[Start of Attachment]
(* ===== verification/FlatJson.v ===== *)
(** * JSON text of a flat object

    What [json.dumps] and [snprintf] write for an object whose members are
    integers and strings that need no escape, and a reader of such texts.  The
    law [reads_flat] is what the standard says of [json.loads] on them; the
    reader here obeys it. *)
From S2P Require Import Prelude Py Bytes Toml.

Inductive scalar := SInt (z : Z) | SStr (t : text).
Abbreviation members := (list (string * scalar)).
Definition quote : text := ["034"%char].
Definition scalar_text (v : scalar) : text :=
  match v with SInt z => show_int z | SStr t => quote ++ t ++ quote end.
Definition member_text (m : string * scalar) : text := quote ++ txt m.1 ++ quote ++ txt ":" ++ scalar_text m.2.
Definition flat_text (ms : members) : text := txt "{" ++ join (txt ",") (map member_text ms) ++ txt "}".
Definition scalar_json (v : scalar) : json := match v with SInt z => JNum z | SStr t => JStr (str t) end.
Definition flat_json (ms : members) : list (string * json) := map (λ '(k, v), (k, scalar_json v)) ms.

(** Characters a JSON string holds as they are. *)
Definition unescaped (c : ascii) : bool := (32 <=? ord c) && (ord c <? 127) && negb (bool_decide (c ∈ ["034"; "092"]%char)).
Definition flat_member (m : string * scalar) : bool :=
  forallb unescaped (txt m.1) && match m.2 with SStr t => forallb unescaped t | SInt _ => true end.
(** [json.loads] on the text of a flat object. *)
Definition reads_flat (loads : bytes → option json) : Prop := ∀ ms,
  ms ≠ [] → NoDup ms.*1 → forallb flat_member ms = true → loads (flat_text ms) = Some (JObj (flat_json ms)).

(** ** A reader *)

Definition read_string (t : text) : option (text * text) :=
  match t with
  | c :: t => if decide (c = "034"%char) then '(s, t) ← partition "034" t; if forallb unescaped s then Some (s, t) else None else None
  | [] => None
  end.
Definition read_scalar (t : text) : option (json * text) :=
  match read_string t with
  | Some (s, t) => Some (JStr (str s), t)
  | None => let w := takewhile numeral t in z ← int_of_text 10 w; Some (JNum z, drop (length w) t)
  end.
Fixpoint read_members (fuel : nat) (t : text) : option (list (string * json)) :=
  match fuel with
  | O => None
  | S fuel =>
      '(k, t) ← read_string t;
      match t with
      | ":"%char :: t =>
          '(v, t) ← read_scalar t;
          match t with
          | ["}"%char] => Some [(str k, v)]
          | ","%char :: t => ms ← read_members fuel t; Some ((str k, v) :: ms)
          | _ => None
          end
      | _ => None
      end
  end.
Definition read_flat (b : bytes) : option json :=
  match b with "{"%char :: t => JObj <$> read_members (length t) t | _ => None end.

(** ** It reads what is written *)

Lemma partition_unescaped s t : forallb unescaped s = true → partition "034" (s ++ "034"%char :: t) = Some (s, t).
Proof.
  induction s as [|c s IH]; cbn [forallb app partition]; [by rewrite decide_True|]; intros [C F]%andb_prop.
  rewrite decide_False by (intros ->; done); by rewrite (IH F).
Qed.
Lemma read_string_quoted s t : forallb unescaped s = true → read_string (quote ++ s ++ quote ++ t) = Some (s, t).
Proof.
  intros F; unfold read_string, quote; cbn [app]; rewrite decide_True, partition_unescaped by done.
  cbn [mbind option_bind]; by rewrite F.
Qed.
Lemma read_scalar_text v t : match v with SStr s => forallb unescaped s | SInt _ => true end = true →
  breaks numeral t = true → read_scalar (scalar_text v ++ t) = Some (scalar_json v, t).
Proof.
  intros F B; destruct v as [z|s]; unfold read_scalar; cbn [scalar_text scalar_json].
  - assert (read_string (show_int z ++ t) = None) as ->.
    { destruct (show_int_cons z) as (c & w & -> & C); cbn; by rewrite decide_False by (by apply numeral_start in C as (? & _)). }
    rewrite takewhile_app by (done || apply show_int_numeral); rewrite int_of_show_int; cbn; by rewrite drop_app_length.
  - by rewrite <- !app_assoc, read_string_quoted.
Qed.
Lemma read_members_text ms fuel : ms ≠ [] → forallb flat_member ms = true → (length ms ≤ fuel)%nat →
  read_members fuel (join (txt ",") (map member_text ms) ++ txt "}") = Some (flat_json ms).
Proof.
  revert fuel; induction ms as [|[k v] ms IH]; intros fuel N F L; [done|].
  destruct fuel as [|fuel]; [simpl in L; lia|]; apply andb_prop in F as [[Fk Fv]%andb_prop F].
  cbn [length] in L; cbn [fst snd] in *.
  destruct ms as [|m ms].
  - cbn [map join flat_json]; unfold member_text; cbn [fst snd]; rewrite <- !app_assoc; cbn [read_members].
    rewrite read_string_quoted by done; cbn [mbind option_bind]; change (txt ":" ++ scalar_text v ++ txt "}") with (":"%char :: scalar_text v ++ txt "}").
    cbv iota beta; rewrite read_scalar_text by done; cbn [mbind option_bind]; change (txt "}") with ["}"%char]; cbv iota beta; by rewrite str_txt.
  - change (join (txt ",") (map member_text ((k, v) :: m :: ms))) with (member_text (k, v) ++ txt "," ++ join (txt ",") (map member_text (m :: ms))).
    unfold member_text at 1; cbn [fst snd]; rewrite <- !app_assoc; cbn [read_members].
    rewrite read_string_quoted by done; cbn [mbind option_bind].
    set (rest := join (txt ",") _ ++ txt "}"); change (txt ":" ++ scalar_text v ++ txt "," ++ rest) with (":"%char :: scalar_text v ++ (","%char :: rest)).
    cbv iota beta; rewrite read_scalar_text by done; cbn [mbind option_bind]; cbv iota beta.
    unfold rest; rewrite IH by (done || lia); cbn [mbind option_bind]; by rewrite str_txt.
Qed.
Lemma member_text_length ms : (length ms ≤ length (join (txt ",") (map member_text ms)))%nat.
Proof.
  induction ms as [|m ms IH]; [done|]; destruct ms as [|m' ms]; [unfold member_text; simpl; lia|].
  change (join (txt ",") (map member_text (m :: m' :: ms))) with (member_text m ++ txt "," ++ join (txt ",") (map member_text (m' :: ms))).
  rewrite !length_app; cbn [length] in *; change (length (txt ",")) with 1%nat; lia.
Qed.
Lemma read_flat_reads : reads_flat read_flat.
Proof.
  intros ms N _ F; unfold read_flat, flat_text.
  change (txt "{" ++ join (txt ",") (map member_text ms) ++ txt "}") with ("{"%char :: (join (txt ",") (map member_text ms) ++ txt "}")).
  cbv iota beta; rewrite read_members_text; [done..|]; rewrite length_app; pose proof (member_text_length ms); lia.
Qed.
[End of Attachment]
**EXERCISE DIRECTIONS:** Above are the records; from them, give again exactly the lines from the one containing "From S2P Require" to the one containing "Definition member_text (m", both lines included, and nothing more.

**SOLUTION TO THIS PROBLEM:**
From S2P Require Import Prelude Py Bytes Toml.

Inductive scalar := SInt (z : Z) | SStr (t : text).
Abbreviation members := (list (string * scalar)).
Definition quote : text := ["034"%char].
Definition scalar_text (v : scalar) : text :=
  match v with SInt z => show_int z | SStr t => quote ++ t ++ quote end.
Definition member_text (m : string * scalar) : text := quote ++ txt m.1 ++ quote ++ txt ":" ++ scalar_text m.2.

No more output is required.